# Action item
In the listing below, print exactly the lines between the line holding "let overlapping := base.filter" and the line holding "allocate_region_written_at bytes live_end", inclusive, and no more.

-- Record excerpts follows --

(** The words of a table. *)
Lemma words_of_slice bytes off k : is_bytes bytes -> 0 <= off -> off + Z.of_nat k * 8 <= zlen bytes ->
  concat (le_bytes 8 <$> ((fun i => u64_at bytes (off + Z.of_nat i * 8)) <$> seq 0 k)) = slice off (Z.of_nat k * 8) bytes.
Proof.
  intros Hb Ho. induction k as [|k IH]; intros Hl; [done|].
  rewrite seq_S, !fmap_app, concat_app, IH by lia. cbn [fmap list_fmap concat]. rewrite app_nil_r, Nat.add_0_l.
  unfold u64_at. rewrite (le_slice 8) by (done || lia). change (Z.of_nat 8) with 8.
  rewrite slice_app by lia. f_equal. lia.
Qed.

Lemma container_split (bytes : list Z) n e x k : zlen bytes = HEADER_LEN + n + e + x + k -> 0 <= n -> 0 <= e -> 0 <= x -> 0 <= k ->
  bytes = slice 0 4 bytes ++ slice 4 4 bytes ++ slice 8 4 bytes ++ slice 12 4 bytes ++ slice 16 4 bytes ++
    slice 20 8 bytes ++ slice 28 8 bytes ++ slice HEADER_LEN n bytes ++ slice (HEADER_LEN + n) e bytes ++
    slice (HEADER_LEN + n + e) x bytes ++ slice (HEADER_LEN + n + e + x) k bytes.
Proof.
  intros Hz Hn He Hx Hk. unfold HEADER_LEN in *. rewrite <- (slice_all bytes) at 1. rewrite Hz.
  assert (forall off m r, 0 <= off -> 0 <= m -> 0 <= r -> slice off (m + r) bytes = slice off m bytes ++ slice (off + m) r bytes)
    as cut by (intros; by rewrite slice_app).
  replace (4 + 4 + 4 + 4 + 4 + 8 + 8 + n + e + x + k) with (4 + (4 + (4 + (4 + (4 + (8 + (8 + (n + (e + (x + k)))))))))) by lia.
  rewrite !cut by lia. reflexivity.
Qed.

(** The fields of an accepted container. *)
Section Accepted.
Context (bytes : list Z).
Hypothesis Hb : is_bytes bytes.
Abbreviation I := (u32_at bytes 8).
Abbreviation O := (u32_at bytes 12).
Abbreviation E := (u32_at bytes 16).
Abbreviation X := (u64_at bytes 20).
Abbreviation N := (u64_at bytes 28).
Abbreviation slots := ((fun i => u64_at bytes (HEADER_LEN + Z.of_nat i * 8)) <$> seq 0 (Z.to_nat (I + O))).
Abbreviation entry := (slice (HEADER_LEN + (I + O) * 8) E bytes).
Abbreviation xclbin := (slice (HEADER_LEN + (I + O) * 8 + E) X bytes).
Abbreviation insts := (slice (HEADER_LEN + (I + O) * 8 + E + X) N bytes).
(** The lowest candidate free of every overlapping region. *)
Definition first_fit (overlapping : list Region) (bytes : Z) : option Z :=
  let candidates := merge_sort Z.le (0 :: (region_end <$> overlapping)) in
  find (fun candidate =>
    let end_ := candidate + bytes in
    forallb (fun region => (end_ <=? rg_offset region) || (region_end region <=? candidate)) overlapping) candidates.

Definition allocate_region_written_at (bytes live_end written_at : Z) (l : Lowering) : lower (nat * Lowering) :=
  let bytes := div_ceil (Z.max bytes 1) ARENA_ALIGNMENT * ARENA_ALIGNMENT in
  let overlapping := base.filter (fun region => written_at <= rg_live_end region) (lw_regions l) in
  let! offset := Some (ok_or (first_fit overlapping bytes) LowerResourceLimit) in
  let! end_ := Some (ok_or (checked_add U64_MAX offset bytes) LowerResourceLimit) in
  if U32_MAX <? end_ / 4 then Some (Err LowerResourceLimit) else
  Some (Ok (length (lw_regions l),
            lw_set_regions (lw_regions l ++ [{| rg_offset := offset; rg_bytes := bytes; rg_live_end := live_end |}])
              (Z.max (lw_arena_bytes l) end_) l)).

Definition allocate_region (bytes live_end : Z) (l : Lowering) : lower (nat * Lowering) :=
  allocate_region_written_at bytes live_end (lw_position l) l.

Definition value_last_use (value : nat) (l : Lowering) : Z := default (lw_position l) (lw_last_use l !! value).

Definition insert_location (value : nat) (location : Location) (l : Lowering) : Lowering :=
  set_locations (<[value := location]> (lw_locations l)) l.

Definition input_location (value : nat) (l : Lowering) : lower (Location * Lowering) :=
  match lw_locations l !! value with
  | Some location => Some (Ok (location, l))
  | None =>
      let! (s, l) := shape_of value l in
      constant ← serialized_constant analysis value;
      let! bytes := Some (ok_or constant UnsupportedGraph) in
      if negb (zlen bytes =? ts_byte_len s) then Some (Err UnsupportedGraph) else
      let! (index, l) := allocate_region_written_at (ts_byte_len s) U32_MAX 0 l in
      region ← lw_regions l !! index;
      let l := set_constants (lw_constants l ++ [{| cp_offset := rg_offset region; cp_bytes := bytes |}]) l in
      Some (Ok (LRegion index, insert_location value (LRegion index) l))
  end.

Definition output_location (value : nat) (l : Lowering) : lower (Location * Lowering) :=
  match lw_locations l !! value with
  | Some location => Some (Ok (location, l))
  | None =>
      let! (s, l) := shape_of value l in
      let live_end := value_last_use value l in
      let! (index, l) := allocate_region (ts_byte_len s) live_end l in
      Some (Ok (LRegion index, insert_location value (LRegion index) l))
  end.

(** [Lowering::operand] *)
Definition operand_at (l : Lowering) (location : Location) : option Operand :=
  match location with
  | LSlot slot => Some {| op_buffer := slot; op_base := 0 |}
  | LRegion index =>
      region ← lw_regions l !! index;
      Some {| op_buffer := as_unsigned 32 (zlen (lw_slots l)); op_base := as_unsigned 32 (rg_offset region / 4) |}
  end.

-- Record excerpts concluded --

# Your solution
  let overlapping := base.filter (fun region => written_at <= rg_live_end region) (lw_regions l) in
  let! offset := Some (ok_or (first_fit overlapping bytes) LowerResourceLimit) in
  let! end_ := Some (ok_or (checked_add U64_MAX offset bytes) LowerResourceLimit) in
  if U32_MAX <? end_ / 4 then Some (Err LowerResourceLimit) else
  Some (Ok (length (lw_regions l),
            lw_set_regions (lw_regions l ++ [{| rg_offset := offset; rg_bytes := bytes; rg_live_end := live_end |}])
              (Z.max (lw_arena_bytes l) end_) l)).

Definition allocate_region (bytes live_end : Z) (l : Lowering) : lower (nat * Lowering) :=
  allocate_region_written_at bytes live_end (lw_position l) l.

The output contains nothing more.